Every real fall was correctly detected , the most critical metric for a safety application.

Confusion matrix showing model classification results

Deployment Pipeline

🎤 Live Audio Stream Sounddevice + Portaudio
Standardize Clips Fixed-length segments
🎵 MFCC Extraction Librosa + python_speech_features
🧠 TF Lite Inference On-device classification
📩 Twilio Alert SMS to caregivers

Skills & Competencies

Machine Learning

CNN design, training, hyperparameter tuning, and model evaluation across 25+ experiments to optimize for safety-critical performance.

Audio / Signal Processing

MFCCs, Mel Spectrograms, audio augmentation (time stretch, masking), and feature engineering from raw waveforms.

Edge / Embedded ML

TensorFlow Lite deployment on Raspberry Pi, real-time inference on constrained hardware with optimized model conversion.

Data Engineering

Custom dataset creation from scratch, audio preprocessing pipeline, data augmentation strategies, and data quality validation.

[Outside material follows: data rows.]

(** * payload-cms-collection-archiver: the backup service and its API client

    A shallow embedding of the classes [BackupService] (backupService.js),
    [FetchPayloadClient] (utils/fetchPayloadClient.js) and [FileManager]
    (utils/fileManager.js), and of config.js.

    The program is asynchronous but single-flow: every call is awaited before
    the next one is issued.  It is modelled by explicit state passing in a
    state-and-exception monad.  Everything the program obtains from outside
    (HTTP responses, the outcome of file-system calls, the clock) is given by a
    [World], an arbitrary deterministic environment with a state of its own;
    every interaction is recorded in a trace.

    - Numbers are integers ([Z]); a value that may be [undefined] or [null]
      is an [option].
    - A decoded response body is [null], a text, or an object given by the
      members the program reads.
    - A path is the list of the segments handed to [path.join].
    - Console and spinner output have no influence on control flow and are
      left out; the member reads made only for printing are kept where they
      can throw.
    - The [while] loop of [getAllCollectionData] is the only unbounded loop:
      it takes a fuel, and a run that exhausts it is [Diverge]. *)

From Stdlib Require Import String List ZArith Bool Lia Ascii DecimalString.
Import ListNotations.
Open Scope string_scope.
Open Scope Z_scope.

(* ================================================================== *)
(** * JavaScript values *)

(** Parsed JSON, the shape of a document. Numbers are integers here. *)
#[local] Set Warnings "-register-all".
Inductive Json : Type :=
| JNull
| JBool (b : bool)
| JNum (n : Z)
| JStr (s : string)
| JArr (items : list Json)
| JObj (members : list (string * Json)).
#[local] Set Warnings "register-all".

(** An [Error] object: its [name] and its [message]. *)
Record Exn : Type := mkExn { ename : string; message : string }.

Definition Error (msg : string) : Exn := mkExn "Error" msg.
Definition TypeError (msg : string) : Exn := mkExn "TypeError" msg.

(** [n.toString()] and the number in a template literal, for the integers
    JavaScript writes in plain digits: those of magnitude below 10^21 (from
    there on it writes an exponent). *)
Definition string_of_Z (z : Z) : string :=
  NilZero.string_of_int (Z.to_int z).

(** [s.includes(sub)]. *)
Fixpoint includes (sub s : string) : bool :=
  if String.prefix sub s then true
  else match s with
       | EmptyString => false
       | String _ rest => includes sub rest
       end.

(** [x || d] for a number or [undefined]/[NaN]: [0] is falsy too. *)
Definition orDefault (x : option Z) (d : Z) : Z :=
  match x with
  | Some n => if n =? 0 then d else n
  | None => d
  end.

(** Truthiness of a string that may be [undefined]/[null]. *)
Definition truthy_str (x : option string) : bool :=
  match x with
  | Some EmptyString => false
  | Some _ => true
  | None => false
  end.

(** [typeof v] for a parsed JSON value. *)
Definition typeof (v : Json) : string :=
  match v with
  | JNull => "object"
  | JBool _ => "boolean"
  | JNum _ => "number"
  | JStr _ => "string"
  | JArr _ => "object"
  | JObj _ => "object"
  end.

(** [l.join(sep)] *)
Fixpoint join (sep : string) (l : list string) : string :=
  match l with
  | [] => ""
  | [x] => x
  | x :: rest => x ++ sep ++ join sep rest
  end.

(** A destructuring default: it applies when the member is [undefined]. *)
Definition default {A : Type} (x : option A) (d : A) : A :=
  match x with
  | Some v => v
  | None => d
  end.

(** The characters of a string, each as a one-character string. *)
Fixpoint chars (s : string) : list string :=
  match s with
  | EmptyString => []
  | String c rest => String c EmptyString :: chars rest
  end.

(** Pairs every element with its index, rendered as a property key. *)
Fixpoint indexed {A : Type} (i : Z) (l : list A) : list (string * A) :=
  match l with
  | [] => []
  | x :: rest => (string_of_Z i, x) :: indexed (i + 1) rest
  end.

(** The own enumerable properties of a value, in [Object.keys] order; [None]
    for [null], on which [Object.keys] throws.  The members of a [JObj] are
    taken to be listed in that order. *)
Definition own_properties (v : Json) : option (list (string * Json)) :=
  match v with
  | JNull => None
  | JBool _ => Some []
  | JNum _ => Some []
  | JStr s => Some (indexed 0 (map JStr (chars s)))
  | JArr items => Some (indexed 0 items)
  | JObj members => Some members
  end.

(* ================================================================== *)
(** * HTTP *)

(** The body of a response once decoded, as the program reads it.  A JSON
    object is given by the members the program reads, typed as the API
    documents them; a member that is absent reads as [undefined]. [PText]
    stands for a body read as text (and for any JSON value that is neither an
    object nor [null]): every member read on it gives [undefined]. *)
Record RespObj : Type := mkRespObj {
  canAccessAdmin : bool;
  (** the keys of the [collections] object; [None] when absent or falsy *)
  access_collections : option (list string);
  (** [totalDocs], a number or [undefined] *)
  totalDocs : option Z;
  (** [docs], an array or [undefined] *)
  docs : option (list Json);
  (** truthiness of [hasNextPage] *)
  hasNextPage : bool;
  (** [nextPage], a number, or [None] for [null]/[undefined] *)
  nextPage : option Z
}.

Inductive Payload : Type :=
| PNull
| PText (s : string)
| PObject (o : RespObj).

(** What [fetch] resolves to: the status line, the content type header, and
    what [response.text()] and [response.json()] give when called. *)
Record Response : Type := mkResponse {
  status : Z;
  statusText : string;
  contentType : option string;
  text : Exn + string;
  json : Exn + Payload
}.

(** [response.ok] *)
Definition ok (r : Response) : bool :=
  (200 <=? status r) && (status r <=? 299).

(** [fetch] either rejects (a network failure, or an error named
    [AbortError] when the timeout timer aborts the request) or resolves. *)
Inductive FetchOutcome : Type :=
| Rejected (e : Exn)
| Resolved (r : Response).

(* ================================================================== *)
(** * The data model of the backup *)

Record Field : Type := mkField {
  field_name : string;
  field_type : string;
  hasValue : bool
}.

Record SchemaDescriptor : Type := mkSchema {
  schema_collection : string;
  fields : list Field;
  schema_totalDocs : Z;
  sampleDoc : option Json;
  schema_error : option string
}.

Record CollectionInfo : Type := mkInfo {
  name : string;
  count : option Z;
  schema : SchemaDescriptor;
  hasData : bool
}.

Record ErrorEntry : Type := mkEntry {
  collection : option string;
  phase : string;
  error : string
}.

(** [new Date()]: the time value and its [toISOString()] rendering. *)
Record Date : Type := mkDate { ms : Z; iso : string }.

Record BackupStats : Type := mkStats {
  startTime : option Date;
  endTime : option Date;
  totalCollections : Z;
  totalRecords : Z;
  successfulCollections : Z;
  failedCollections : Z;
  errors : list ErrorEntry
}.

Record CollectionResult : Type := mkCollectionResult {
  result_name : string;
  recordCount : option Z;
  backupSuccess : bool
}.

(** A path, as the list of the segments handed to [path.join]. *)
Definition Path : Type := list string.

(** [statistics] is the value of [this.stats] when the result is built (in
    the program the member aliases that object). *)
Record BackupResult : Type := mkResult {
  success : bool;
  environment : string;
  backupPath : option Path;
  statistics : BackupStats;
  collections : list CollectionResult
}.

(* ================================================================== *)
(** * Files *)

Record CollectionSummary : Type := mkCollectionSummary {
  summary_name : string;
  summary_recordCount : option Z;
  hasSchema : bool
}.

Record Metadata : Type := mkMetadata {
  meta_environment : string;
  meta_collections : list CollectionSummary;
  meta_statistics : BackupStats;
  meta_duration : string
}.

(** The object handed to [fs.writeJson]. *)
Inductive JsonFile : Type :=
| DataFile (coll timestamp : string) (total : Z) (data : list Json)
| SchemaFile (coll timestamp : string) (descriptor : SchemaDescriptor)
| MetadataFile (metadata : Metadata) (timestamp backupVersion : string).

(** The [extra] members of a log entry. *)
Inductive LogExtra : Type :=
| ExtraCollections (colls : list string)
| ExtraAnalysis (coll : string) (cnt : option Z) (fieldsCount : Z)
| ExtraError (coll err : string)
| ExtraBackedUp (coll : string) (recordsBackedUp : Z) (originalCount : option Z).

Record LogEntry : Type := mkLogEntry {
  log_timestamp : string;
  level : string;
  log_message : string;
  extra : LogExtra
}.

(** The values interpolated into the summary's text. *)
Record Summary : Type := mkSummary {
  sum_environment : string;
  sum_backupTime : string;
  sum_totalCollections : Z;
  sum_totalRecords : Z;
  sum_duration : string;
  sum_collections : list (string * Z);
  sum_backupDir : Path;
  sum_generatedAt : string
}.

(** The calls made on [fs-extra]. *)
Inductive FsOp : Type :=
| EnsureDir (p : Path)
| WriteJson (p : Path) (content : JsonFile)
| AppendFile (p : Path) (line : LogEntry)
| WriteFile (p : Path) (content : Summary).

(* ================================================================== *)
(** * The world and the state *)

(** Every interaction with the outside, in the order it happens. *)
Inductive Event : Type :=
| EvNow
| EvFetch (url : string)
| EvFs (op : FsOp).

(** The environment: how it answers a request, a file-system call ([None]
    when the call succeeds, the error it rejects with otherwise) and a read
    of the clock, and how its own state moves on. *)
Record World (W : Type) : Type := mkWorld {
  fetch : W -> string -> FetchOutcome * W;
  fsop : W -> FsOp -> option Exn * W;
  clock : W -> Date * W
}.
Arguments fetch {W}.
Arguments fsop {W}.
Arguments clock {W}.

(** The state of a run: [this.stats] of the [BackupService] instance, the
    interactions so far, and the state of the world. *)
Record State (W : Type) : Type := mkState {
  stats : BackupStats;
  trace : list Event;
  world : W
}.
Arguments mkState {W}.
Arguments stats {W}.
Arguments trace {W}.
Arguments world {W}.

(* ================================================================== *)
(** * The monad *)

(** A computation returns, throws, or runs out of fuel ([Diverge]: only the
    pagination loop can, the only unbounded loop of the program). *)
Inductive Res (A : Type) : Type :=
| Ret (a : A)
| Throw (e : Exn)
| Diverge.
Arguments Ret {A}.
Arguments Throw {A}.
Arguments Diverge {A}.

Definition M (W A : Type) : Type := State W -> Res A * State W.

Definition ret {W A : Type} (a : A) : M W A := fun s => (Ret a, s).

Definition throw {W A : Type} (e : Exn) : M W A := fun s => (Throw e, s).

Definition bind {W A B : Type} (m : M W A) (k : A -> M W B) : M W B :=
  fun s =>
    match m s with
    | (Ret a, s') => k a s'
    | (Throw e, s') => (Throw e, s')
    | (Diverge, s') => (Diverge, s')
    end.

(** [try { m } catch (e) { h e }] *)
Definition try_catch {W A : Type} (m : M W A) (h : Exn -> M W A) : M W A :=
  fun s =>
    match m s with
    | (Throw e, s') => h e s'
    | r => r
    end.

(** Runs [m] and hands back what it threw as a value: for a [try] block
    whose handler needs the local variables as they were at the throw. *)
Definition attempt {W A : Type} (m : M W A) : M W (Exn + A) :=
  fun s =>
    match m s with
    | (Ret a, s') => (Ret (inr a), s')
    | (Throw e, s') => (Ret (inl e), s')
    | (Diverge, s') => (Diverge, s')
    end.

(** A value or an exception computed without side effect. *)
Definition lift {W A : Type} (r : Exn + A) : M W A :=
  match r with
  | inl e => throw e
  | inr a => ret a
  end.

Definition modify_stats {W : Type} (f : BackupStats -> BackupStats) : M W unit :=
  fun s => (Ret tt, mkState (f (stats s)) (trace s) (world s)).

Definition get_stats {W : Type} : M W BackupStats :=
  fun s => (Ret (stats s), s).

Declare Scope monad_scope.
Delimit Scope monad_scope with monad.
Notation "x <- m ;; k" := (bind m (fun x => k))
  (at level 61, m at next level, right associativity) : monad_scope.
Notation "m ;;; k" := (bind m (fun _ => k))
  (at level 61, right associativity) : monad_scope.
Open Scope monad_scope.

Full-Stack Product Thinking

End-to-end ownership from data collection to alerting system , including Twilio integration, UX considerations, and stakeholder communication.

Hardware Integration

Raspberry Pi configuration, microphone input handling, Sounddevice/Portaudio setup, and hardware-software interface development.

Research & Ethics

Privacy-first design philosophy, ethical evaluation framework, domain expert consultation, and IRB-style considerations for human subjects.

Cross-Validation & Rigor

K-fold validation, threshold tuning for safety-critical thresholds, confusion matrix analysis, and systematic experimentation methodology.

Challenges & Impact

📌

No existing fall audio data

With no publicly available fall audio datasets, we designed and executed a custom data collection protocol with volunteers across age groups , building the first dataset of its kind.

🎓

Self-taught from zero

No prior experience with audio ML or hardware deployment. Self-taught through research papers, expert consultation, and iterative experimentation across 25+ model configurations.

🏆

First of its kind

AudioAid is the first purely sound-based fall detection system , a novel approach in a space dominated by wearable sensors and computer vision.